**Problem to solve**
Extract the lines from the first line of the records below through the line containing "apply safe_keeps, undisturbed_resolvers", inclusive, and reproduce them exactly as written.

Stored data
◇ ◇ ◇ ◇ ◇ ◇ ◇

Ltac safes := repeat lazymatch goal with
  | |- safe (addExclusionRoutes _) => apply safe_add
  | |- safe (delExclusionRoute _) => apply safe_del
  | |- safe (connect_state _) => apply safe_connect
  | |- safe start_handshake_timer => apply safe_timer
  | |- safe (maybeUpdateResolvers _) => apply safe_keeps, undisturbed_resolvers
  | |- safe (switch_routes _ _ _ _) => apply safe_keeps, undisturbed_switch_routes
  | |- safe (require _ _) => apply safe_require
  | |- safe (guarded _ _) => apply safe_guarded
  | |- safe (each _ _) => apply safe_each; intros ?
  | |- safe (mbind _ _) => apply safe_bind; [|intros ?]
  | |- safe (match _ with _ => _ end) => case_match
  | |- safe _ => apply safe_keeps; solve [keeps]
  end.

Lemma safe_switch config : safe (switch_over config).
Proof. unfold switch_over, switchServer, rollback_exclusions. safes. Qed.

Lemma safe_bring_up config : safe (bring_up config).
Proof. unfold bring_up, rollback_exclusions. safes. Qed.

Lemma safe_activate_body again config : safe again -> safe (activate_body again config).
Proof.
  intros Ha. apply safe_guarded; [safes|]. intros s Hs.
  destruct (qfind _ _); [destruct (supportServerSwitching config s)|].
  - by apply safe_switch.
  - apply safe_require; [apply safe_deactivate|done|done].
  - by apply safe_bring_up.
Qed.

Lemma safe_activate config : safe (activate config).
Proof. apply safe_activate_body, safe_activate_body. apply safe_keeps, undisturbed_ret. Qed.

(** ** Counting *)

(** The connections in the order of a [QMap]. *)
Definition ordered (c : list (HopType * ConnectionState)) : Prop :=
  StronglySorted (fun a b => hop_index a.1 < hop_index b.1) c.

(** Everything the connections exclude, with repetitions. *)
Definition all_excluded (c : list (HopType * ConnectionState)) : list IPAddress :=
  concat (map (fun hc => excludes hc.2) c).

Lemma hop_index_inj h k : hop_index h = hop_index k -> h = k.
Proof. by destruct h, k. Qed.

Lemma Forall_qset (P : HopType * ConnectionState -> Prop) h v c :
  P (h, v) -> Forall P c -> Forall P (qset h v c).
Proof.
  intros Hv. induction 1 as [|[k w] c Hw Hc IH]; cbn [qset]; [by repeat constructor|].
  destruct (bool_decide _); [by constructor|].
  destruct (hop_index h <? hop_index k)%nat; by repeat constructor.
Qed.

Lemma qset_ordered h v c : ordered c -> ordered (qset h v c).
Proof.
  unfold ordered. induction 1 as [|[k w] c Hs IH Hk]; cbn [qset]; [by repeat constructor|].
  destruct (bool_decide (h = k)) eqn:E; bprop; [subst; by constructor|].
  destruct (Nat.ltb_spec (hop_index h) (hop_index k)).
  - constructor; [by constructor|]. constructor; [done|].
    eapply Forall_impl; [exact Hk|]. intros [k' w'] ?. cbn in *. lia.
  - constructor; [done|]. apply Forall_qset; [|done]. cbn.
    assert (hop_index h <> hop_index k) by (by intros ?%hop_index_inj). lia.
Qed.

◇ ◇ ◇ ◇ ◇ ◇ ◇

**Exercise output**
Ltac safes := repeat lazymatch goal with
  | |- safe (addExclusionRoutes _) => apply safe_add
  | |- safe (delExclusionRoute _) => apply safe_del
  | |- safe (connect_state _) => apply safe_connect
  | |- safe start_handshake_timer => apply safe_timer
  | |- safe (maybeUpdateResolvers _) => apply safe_keeps, undisturbed_resolvers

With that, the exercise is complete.